Raw data
————

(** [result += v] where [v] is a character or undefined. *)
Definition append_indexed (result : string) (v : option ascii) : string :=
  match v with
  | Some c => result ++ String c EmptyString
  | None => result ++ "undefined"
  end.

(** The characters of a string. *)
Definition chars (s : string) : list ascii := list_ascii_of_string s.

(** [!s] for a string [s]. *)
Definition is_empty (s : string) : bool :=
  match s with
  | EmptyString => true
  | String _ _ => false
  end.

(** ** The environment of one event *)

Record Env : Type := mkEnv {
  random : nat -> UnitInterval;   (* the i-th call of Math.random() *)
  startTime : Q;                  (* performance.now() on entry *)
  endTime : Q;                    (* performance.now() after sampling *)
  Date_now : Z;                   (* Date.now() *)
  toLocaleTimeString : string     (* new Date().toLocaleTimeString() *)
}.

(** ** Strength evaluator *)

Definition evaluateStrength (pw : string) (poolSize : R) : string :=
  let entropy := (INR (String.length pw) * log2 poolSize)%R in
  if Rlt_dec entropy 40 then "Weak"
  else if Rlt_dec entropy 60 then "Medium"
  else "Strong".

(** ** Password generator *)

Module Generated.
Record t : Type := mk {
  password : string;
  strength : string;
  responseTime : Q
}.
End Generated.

————

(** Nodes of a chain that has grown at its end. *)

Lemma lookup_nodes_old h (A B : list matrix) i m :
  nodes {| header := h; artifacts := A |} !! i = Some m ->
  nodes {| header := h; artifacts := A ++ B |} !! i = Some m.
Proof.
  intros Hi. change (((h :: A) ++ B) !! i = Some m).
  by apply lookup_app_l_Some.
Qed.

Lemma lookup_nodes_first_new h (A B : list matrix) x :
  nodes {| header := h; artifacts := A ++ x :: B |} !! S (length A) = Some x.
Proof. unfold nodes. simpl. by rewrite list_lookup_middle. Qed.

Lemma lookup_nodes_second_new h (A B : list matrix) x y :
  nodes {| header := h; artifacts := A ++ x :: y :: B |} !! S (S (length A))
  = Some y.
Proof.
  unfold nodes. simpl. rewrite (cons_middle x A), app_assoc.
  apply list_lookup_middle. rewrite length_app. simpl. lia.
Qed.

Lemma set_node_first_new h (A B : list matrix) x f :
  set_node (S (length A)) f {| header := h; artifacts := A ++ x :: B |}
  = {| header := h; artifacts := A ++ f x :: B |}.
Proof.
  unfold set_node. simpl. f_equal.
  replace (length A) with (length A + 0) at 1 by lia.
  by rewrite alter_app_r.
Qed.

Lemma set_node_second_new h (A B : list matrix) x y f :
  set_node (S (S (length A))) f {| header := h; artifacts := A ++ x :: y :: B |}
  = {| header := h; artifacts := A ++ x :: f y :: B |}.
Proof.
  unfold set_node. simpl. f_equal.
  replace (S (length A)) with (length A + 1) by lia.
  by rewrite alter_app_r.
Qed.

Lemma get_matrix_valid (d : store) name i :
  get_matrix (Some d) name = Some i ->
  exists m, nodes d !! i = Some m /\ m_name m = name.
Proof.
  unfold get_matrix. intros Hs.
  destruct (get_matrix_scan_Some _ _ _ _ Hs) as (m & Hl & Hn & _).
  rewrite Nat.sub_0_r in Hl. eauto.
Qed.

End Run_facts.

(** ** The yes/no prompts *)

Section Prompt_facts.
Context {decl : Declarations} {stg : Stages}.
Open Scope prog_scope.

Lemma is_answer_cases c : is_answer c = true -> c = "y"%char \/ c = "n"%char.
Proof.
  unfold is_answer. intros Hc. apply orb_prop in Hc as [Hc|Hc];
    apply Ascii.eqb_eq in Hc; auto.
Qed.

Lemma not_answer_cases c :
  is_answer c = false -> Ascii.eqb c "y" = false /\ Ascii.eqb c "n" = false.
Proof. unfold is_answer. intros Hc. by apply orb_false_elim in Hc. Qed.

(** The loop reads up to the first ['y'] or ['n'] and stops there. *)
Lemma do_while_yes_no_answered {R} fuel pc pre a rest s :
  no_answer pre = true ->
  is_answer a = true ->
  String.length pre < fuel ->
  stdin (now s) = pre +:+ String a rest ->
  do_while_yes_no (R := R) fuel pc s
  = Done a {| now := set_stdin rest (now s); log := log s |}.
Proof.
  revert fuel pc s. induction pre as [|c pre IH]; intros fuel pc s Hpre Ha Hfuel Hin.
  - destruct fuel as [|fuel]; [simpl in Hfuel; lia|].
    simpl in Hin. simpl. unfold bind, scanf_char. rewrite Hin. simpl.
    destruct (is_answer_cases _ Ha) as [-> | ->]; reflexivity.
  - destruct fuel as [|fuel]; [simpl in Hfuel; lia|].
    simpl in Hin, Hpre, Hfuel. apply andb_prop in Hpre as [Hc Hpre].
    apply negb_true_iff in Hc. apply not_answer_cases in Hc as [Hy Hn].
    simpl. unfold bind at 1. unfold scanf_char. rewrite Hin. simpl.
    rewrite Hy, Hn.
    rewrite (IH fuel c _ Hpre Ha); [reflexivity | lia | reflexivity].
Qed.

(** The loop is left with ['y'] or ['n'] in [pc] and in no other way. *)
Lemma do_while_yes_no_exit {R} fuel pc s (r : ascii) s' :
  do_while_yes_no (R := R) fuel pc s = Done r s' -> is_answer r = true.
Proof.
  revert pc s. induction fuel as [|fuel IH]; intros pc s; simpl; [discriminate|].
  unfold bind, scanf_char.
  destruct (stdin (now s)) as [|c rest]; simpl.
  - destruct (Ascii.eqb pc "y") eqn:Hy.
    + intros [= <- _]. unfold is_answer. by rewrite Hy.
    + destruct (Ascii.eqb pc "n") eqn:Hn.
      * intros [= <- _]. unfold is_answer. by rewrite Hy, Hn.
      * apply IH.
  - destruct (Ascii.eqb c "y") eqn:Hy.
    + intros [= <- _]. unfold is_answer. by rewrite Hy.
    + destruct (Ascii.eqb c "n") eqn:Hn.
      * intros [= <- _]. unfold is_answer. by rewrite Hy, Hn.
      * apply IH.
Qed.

————

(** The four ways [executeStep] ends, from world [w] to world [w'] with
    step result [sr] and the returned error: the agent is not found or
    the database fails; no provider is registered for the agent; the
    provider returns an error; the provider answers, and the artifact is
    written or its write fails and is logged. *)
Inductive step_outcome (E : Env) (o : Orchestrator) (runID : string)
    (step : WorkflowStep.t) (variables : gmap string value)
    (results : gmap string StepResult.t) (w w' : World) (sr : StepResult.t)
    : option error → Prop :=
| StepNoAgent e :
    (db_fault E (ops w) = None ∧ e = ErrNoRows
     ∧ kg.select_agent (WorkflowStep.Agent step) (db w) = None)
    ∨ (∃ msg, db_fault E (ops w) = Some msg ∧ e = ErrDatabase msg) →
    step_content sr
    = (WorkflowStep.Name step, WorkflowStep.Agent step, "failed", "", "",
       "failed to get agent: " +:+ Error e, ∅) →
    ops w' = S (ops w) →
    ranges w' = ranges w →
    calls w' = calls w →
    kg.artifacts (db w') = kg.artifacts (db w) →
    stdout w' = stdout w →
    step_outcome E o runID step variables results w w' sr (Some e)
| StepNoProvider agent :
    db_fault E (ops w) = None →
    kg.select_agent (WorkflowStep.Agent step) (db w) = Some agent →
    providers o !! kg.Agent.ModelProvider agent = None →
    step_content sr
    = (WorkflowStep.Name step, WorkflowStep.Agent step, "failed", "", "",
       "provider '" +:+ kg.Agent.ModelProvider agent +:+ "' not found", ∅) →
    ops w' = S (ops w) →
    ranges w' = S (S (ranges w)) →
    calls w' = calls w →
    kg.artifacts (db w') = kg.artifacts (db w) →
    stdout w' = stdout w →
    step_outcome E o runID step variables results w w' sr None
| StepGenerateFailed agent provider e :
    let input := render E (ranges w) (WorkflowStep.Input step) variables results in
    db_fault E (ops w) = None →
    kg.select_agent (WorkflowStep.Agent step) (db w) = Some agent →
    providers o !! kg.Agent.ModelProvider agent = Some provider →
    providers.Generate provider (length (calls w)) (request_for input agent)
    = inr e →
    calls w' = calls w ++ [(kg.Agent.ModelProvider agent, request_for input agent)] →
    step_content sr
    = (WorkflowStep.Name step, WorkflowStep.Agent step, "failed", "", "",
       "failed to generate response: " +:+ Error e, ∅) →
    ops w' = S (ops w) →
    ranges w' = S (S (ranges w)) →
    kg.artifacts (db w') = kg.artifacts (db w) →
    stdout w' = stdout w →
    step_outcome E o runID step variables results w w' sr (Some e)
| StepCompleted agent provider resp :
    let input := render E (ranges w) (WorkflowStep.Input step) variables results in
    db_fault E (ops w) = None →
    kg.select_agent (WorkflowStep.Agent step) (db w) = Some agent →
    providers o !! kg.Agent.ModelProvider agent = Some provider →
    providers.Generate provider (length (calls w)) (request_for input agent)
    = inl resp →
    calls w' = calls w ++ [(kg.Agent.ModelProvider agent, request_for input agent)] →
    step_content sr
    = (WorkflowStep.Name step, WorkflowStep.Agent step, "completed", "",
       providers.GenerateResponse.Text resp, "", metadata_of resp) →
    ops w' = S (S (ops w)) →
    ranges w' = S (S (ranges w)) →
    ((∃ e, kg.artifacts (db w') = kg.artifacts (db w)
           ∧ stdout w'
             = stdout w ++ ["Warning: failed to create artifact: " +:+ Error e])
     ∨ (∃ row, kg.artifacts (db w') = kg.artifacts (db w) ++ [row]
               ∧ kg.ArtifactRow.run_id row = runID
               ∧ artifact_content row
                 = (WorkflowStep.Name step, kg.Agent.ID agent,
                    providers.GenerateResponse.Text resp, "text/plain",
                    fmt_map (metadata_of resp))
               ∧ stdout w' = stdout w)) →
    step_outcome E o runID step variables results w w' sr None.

————

What to produce
Would you print exactly and only the lines of the material above that run from the line with "(** [result += v]" through the line with "password : string;", both included?

Exercise result
(** [result += v] where [v] is a character or undefined. *)
Definition append_indexed (result : string) (v : option ascii) : string :=
  match v with
  | Some c => result ++ String c EmptyString
  | None => result ++ "undefined"
  end.

(** The characters of a string. *)
Definition chars (s : string) : list ascii := list_ascii_of_string s.

(** [!s] for a string [s]. *)
Definition is_empty (s : string) : bool :=
  match s with
  | EmptyString => true
  | String _ _ => false
  end.

(** ** The environment of one event *)

Record Env : Type := mkEnv {
  random : nat -> UnitInterval;   (* the i-th call of Math.random() *)
  startTime : Q;                  (* performance.now() on entry *)
  endTime : Q;                    (* performance.now() after sampling *)
  Date_now : Z;                   (* Date.now() *)
  toLocaleTimeString : string     (* new Date().toLocaleTimeString() *)
}.

(** ** Strength evaluator *)

Definition evaluateStrength (pw : string) (poolSize : R) : string :=
  let entropy := (INR (String.length pw) * log2 poolSize)%R in
  if Rlt_dec entropy 40 then "Weak"
  else if Rlt_dec entropy 60 then "Medium"
  else "Strong".

(** ** Password generator *)

Module Generated.
Record t : Type := mk {
  password : string;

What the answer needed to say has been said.